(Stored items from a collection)
.....

(** * kanji-png-gif: the stroke-order animation of [generate.js]

    A shallow embedding of [src/generate.js]: the string preprocessing of an
    SVG file ([preprocessSvg]), the command line ([parseArgs]), the frame
    schedule and per-frame stroke reveal of [generateGif], the recolouring of
    [generatePng], and the outputs and batches of [processFile] and [main].

    Conventions of the embedding.
    - A JS string is a [string]; one [ascii] stands for one code unit.
    - A JS number that the program obtains from [parseInt] is a [number]:
      [NaN] or an integer.  Path lengths and the animation progress are exact
      rationals ([Q]); IEEE rounding is not modelled.
    - The calls into [cheerio], [svg-path-properties], [sharp] and
      [gif-encoder-2] are kept symbolic: the extracted [path] elements are the
      input, [getTotalLength] is a parameter, a rendered frame records the
      scene and the arguments handed to [sharp], and the encoder is the record
      of the calls it received.  The file system and [path.join] are
      parameters of [processFile] and [main]. *)

From Stdlib Require Import ZArith QArith Qround Qminmax Qpower List String Ascii Bool Lia Lqa.
From Stdlib Require PrimFloat FloatOps SpecFloat Uint63.
Import ListNotations.

Local Open Scope Z_scope.

(* ================================================================== *)
(** ** JS strings *)

Module JsString.

Local Open Scope string_scope.

(** [s.startsWith(pat)] *)
Definition startsWith (s pat : string) : bool := String.prefix pat s.

(** The scan of [s.indexOf(pat)], [i] being the index of the head of [s]. *)
Fixpoint indexOfFrom (pat s : string) (i : Z) : Z :=
  if String.prefix pat s then i
  else match s with
       | EmptyString => -1
       | String _ s' => indexOfFrom pat s' (i + 1)
       end.

(** [s.indexOf(pat)]: index of the first occurrence, [-1] when there is
    none. *)
Definition indexOf (s pat : string) : Z := indexOfFrom pat s 0.

(** [s.includes(pat)] *)
Definition includes (s pat : string) : bool := (0 <=? indexOf s pat)%Z.

Fixpoint drop (n : nat) (s : string) : string :=
  match n, s with
  | O, _ => s
  | S _, EmptyString => EmptyString
  | S n', String _ s' => drop n' s'
  end.

(** [s.substring(start)] with one argument; a negative [start] counts as 0
    and one past the end gives the empty string. *)
Definition substring (s : string) (start : Z) : string := drop (Z.to_nat start) s.

(** [s.replace(pat, repl)] with a string pattern: only the first occurrence
    is replaced.  [repl] is taken literally (the one replacement used by the
    program holds no dollar sign). *)
Fixpoint replace (s pat repl : string) : string :=
  if String.prefix pat s then repl ++ drop (String.length pat) s
  else match s with
       | EmptyString => EmptyString
       | String c s' => String c (replace s' pat repl)
       end.

(** [s.toLowerCase()] on the ASCII letters. *)
Definition lowerChar (c : ascii) : ascii :=
  let n := nat_of_ascii c in
  if ((65 <=? n)%nat && (n <=? 90)%nat)%bool then ascii_of_nat (n + 32) else c.

Fixpoint toLowerCase (s : string) : string :=
  match s with
  | EmptyString => EmptyString
  | String c s' => String (lowerChar c) (toLowerCase s')
  end.

(** [s.padStart(n, c)] with a one-character pad string. *)
Fixpoint repeatChar (c : ascii) (n : nat) : string :=
  match n with
  | O => EmptyString
  | S n' => String c (repeatChar c n')
  end.

Definition padStart (s : string) (n : nat) (c : ascii) : string :=
  repeatChar c (n - String.length s) ++ s.

Definition dquote : string := String (ascii_of_nat 34) EmptyString.

Fixpoint take (n : nat) (s : string) : string :=
  match n, s with
  | O, _ => EmptyString
  | S _, EmptyString => EmptyString
  | S n', String c s' => String c (take n' s')
  end.

(** [s.endsWith(suffix)] *)
Definition endsWith (s suffix : string) : bool :=
  let n := String.length s in
  let m := String.length suffix in
  if (m <=? n)%nat then String.eqb (drop (n - m) s) suffix else false.

(** The expansion of a replacement string for a match of a regular
    expression without groups: [$$] is a dollar sign, [$&] the matched text,
    [$`] what precedes the match in the subject and [$'] what follows it;
    any other dollar sign stands for itself. *)
Fixpoint expandReplacement (template matched before after : string) : string :=
  match template with
  | EmptyString => EmptyString
  | String c t =>
      if Ascii.eqb c "$" then
        match t with
        | String k t' =>
            if Ascii.eqb k "$" then
              String "$" (expandReplacement t' matched before after)
            else if Ascii.eqb k "&" then
              matched ++ expandReplacement t' matched before after
            else if Ascii.eqb k "`" then
              before ++ expandReplacement t' matched before after
            else if Ascii.eqb k "'" then
              after ++ expandReplacement t' matched before after
            else String c (expandReplacement t matched before after)
        | EmptyString => String c EmptyString
        end
      else String c (expandReplacement t matched before after)
  end.

(** [s.replace(/pat/g, template)] for a pattern [pat] that is a non-empty
    sequence of literal characters: the matches are the occurrences of [pat]
    found from left to right without overlap.  [before] is the part of the
    subject already passed and [skip] the number of characters of [s] that
    still belong to the last match. *)
Fixpoint replaceAllFrom (pat template before s : string) (skip : nat) : string :=
  match s with
  | EmptyString => EmptyString
  | String c s' =>
      match skip with
      | S k => replaceAllFrom pat template (before ++ String c EmptyString) s' k
      | O =>
          if String.prefix pat s then
            expandReplacement template pat before (drop (String.length pat) s)
              ++ replaceAllFrom pat template (before ++ String c EmptyString) s'
                   (String.length pat - 1)
          else
            String c (replaceAllFrom pat template (before ++ String c EmptyString) s' 0)
      end
  end.

Definition replaceAll (s pat template : string) : string :=
  replaceAllFrom pat template EmptyString s 0.

End JsString.

(* ================================================================== *)
(** ** [preprocessSvg] *)

Definition svgTag : string := "<svg".
Definition kvgAttr : string := "xmlns:kvg".
Definition svgTagWithKvg : string :=
  ("<svg xmlns:kvg=" ++ JsString.dquote ++ "http://kanjivg.tagaini.net"
     ++ JsString.dquote)%string.

Definition preprocessSvg (content : string) : string :=
  (* Remove DOCTYPE/comments before <svg *)
  let svgStart := JsString.indexOf content svgTag in
  let content :=
    if 0 <? svgStart then JsString.substring content svgStart else content in
  (* Inject kvg namespace if missing *)
  let content :=
    if negb (JsString.includes content kvgAttr)
    then JsString.replace content svgTag svgTagWithKvg
    else content in
  content.

(* ================================================================== *)
(** ** JS numbers *)

(** The value of [parseInt]: [NaN] or an integer.  [-0] is identified with
    [0]. *)
Inductive number : Type :=
| NaN
| Num (z : Z).

(** The value of a quotient of two such numbers, kept for [setDelay]; the
    sign of an infinite quotient is not kept. *)
Inductive quotient : Type :=
| QNaN
| QInfinity
| QFin (q : Q).

(** [a / b] for an integer [a] different from 0. *)
Definition divide (a : Z) (b : number) : quotient :=
  match b with
  | NaN => QNaN
  | Num 0 => QInfinity
  | Num f => QFin (inject_Z a / inject_Z f)
  end.

(** JS truthiness of a value that is [null]/[undefined] ([None]) or a
    number. *)
Definition truthyNum (v : option number) : bool :=
  match v with
  | Some (Num z) => negb (z =? 0)
  | _ => false
  end.

(** JS truthiness of a value that is [null]/[undefined] ([None]) or a
    string. *)
Definition truthyStr (v : option string) : bool :=
  match v with
  | Some s => negb (String.eqb s EmptyString)
  | None => false
  end.

Module ParseInt.

Local Open Scope string_scope.
Local Open Scope Z_scope.

Definition isWhiteSpace (c : ascii) : bool :=
  let n := nat_of_ascii c in
  existsb (Nat.eqb n) [9; 10; 11; 12; 13; 32; 160]%nat.

Fixpoint trimStart (s : string) : string :=
  match s with
  | EmptyString => EmptyString
  | String c s' => if isWhiteSpace c then trimStart s' else s
  end.
(** * Assessment lifecycle of the training backend

    A shallow embedding of the student and admin assessment route handlers
    (start, save-answer, submit, my-results, review, grade, approve-review)
    over an explicit relational store, followed by the properties of the
    attempt manager, the answer recorder, the finalizer, the grading
    workbench and the review gate.

    Conventions of the embedding:
    - a table is a list of rows in store order; [findFirst] is [find];
    - a handler is a function [DB -> Outcome _ * DB]; the [catch] block of a
      handler is the outcome [Err InternalError];
    - timestamps are milliseconds in [Z]; the clock is an argument [now];
    - [Math.random] is an argument: the permutation the random sort produced;
    - a percentage is kept in hundredths of a percent (two decimals), the
      quotient being taken exactly. *)

From Stdlib Require Import ZArith List Bool String Lia Permutation Sorted.
Import ListNotations.
Open Scope Z_scope.

Set Implicit Arguments.

(** ** Schema (prisma/migrations) *)

Inductive QuestionType :=
  | MULTIPLE_CHOICE | TRUE_FALSE | SHORT_ANSWER | LONG_ANSWER | FILL_IN_BLANK.

Inductive SubmissionStatus := IN_PROGRESS | COMPLETED | ABANDONED | TIME_UP.

Definition isInProgress (s : SubmissionStatus) : bool :=
  match s with IN_PROGRESS => true | _ => false end.

Definition isCompleted (s : SubmissionStatus) : bool :=
  match s with COMPLETED => true | _ => false end.

(** [questionType === 'SHORT_ANSWER' || questionType === 'LONG_ANSWER'] *)
Definition isFreeText (t : QuestionType) : bool :=
  match t with SHORT_ANSWER | LONG_ANSWER => true | _ => false end.

(** [questionType === 'MULTIPLE_CHOICE' || questionType === 'TRUE_FALSE'] *)
Definition isObjective (t : QuestionType) : bool :=
  match t with MULTIPLE_CHOICE | TRUE_FALSE => true | _ => false end.
(** * NILA Products storefront (app.py): a shallow embedding and its properties

    The development follows [app.py]: the identifier generator
    [generate_unique_id], the checkout handler [place_order], the return
    handler [request_return], the restock dispatcher
    [handle_stock_notifications] and the e-mail validator [validate_email].

    Conventions of the embedding.
    - The realtime database is a record of finite maps ([gmap]); a read of a
      missing node is [None], as [Reference.get()] returns [None].
    - Python [str] values are modelled as [string]: the strings of
      characters up to U+00FF.
    - Python [int] values are [Z]; there is no overflow in Python.
    - A dictionary key read with [d.get(k, default)] is an [option] field;
      a key read with [d[k]] only is a plain field.  A key read both ways
      ([item['name']] and [item.get('name', ...)]) is an [option] field and
      the subscript raises [KeyError] on [None].
    - Handlers run in the monad [M] over the database, the values of the
      module [random], the log of mails and the log of write calls (one
      entry per [set] or [update] of a reference, holding the paths it
      writes); a run returns, raises, or is still in a
      [while True] loop when the supplied random values end.
    - A cart line holds a string ['id'] and an integer ['quantity']; an
      order id of a return form is a legal path segment, as the keys of
      [order_history] are.  Lines and ids of other shapes make the
      subscripts of validation and [Reference.child] raise, and are outside
      the embedding.
    - The clock, the server timestamp and the object store are inputs
      ([Env]). *)

From Stdlib Require Import ZArith NArith Ascii String List Lia Bool.
From stdpp Require Import base option list gmap strings.

Local Open Scope string_scope.
Local Open Scope Z_scope.

(** ** Strings *)

Module Str.

(** [s.replace(old, new)] for one-character [old] and [new]. *)
Fixpoint replace_char (old new : ascii) (s : string) : string :=
  match s with
  | EmptyString => EmptyString
  | String c s' =>
      String (if Ascii.eqb c old then new else c) (replace_char old new s')
  end.

(** [c in s] for a character [c]. *)
Fixpoint contains (c : ascii) (s : string) : bool :=
  match s with
  | EmptyString => false
  | String d s' => Ascii.eqb d c || contains c s'
  end.

(** [all(p(c) for c in s)]. *)
Fixpoint forallb (p : ascii -> bool) (s : string) : bool :=
  match s with
  | EmptyString => true
  | String c s' => p c && forallb p s'
  end.

(** [sep.join(parts)]. *)
Fixpoint join (sep : string) (parts : list string) : string :=
  match parts with
  | [] => ""
  | [p] => p
  | p :: rest => p ++ sep ++ join sep rest
  end.

(** ['0' * n]. *)
Fixpoint zeros (n : nat) : string :=
  match n with
  | O => ""
  | S k => String "0" (zeros k)
  end.

(** [s.zfill(width)] for a string without a sign. *)
Definition zfill (width : nat) (s : string) : string :=
  zeros (width - String.length s) ++ s.

Definition digit_of (d : N) : ascii := ascii_of_N (48 + d).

.....

Required work:
Give back exactly the lines above, from the line containing "then JsString.replace content" through the line containing "(** ** JS numbers *)", with both end lines and nothing more.

Your response:
    then JsString.replace content svgTag svgTagWithKvg
    else content in
  content.

(* ================================================================== *)
(** ** JS numbers *)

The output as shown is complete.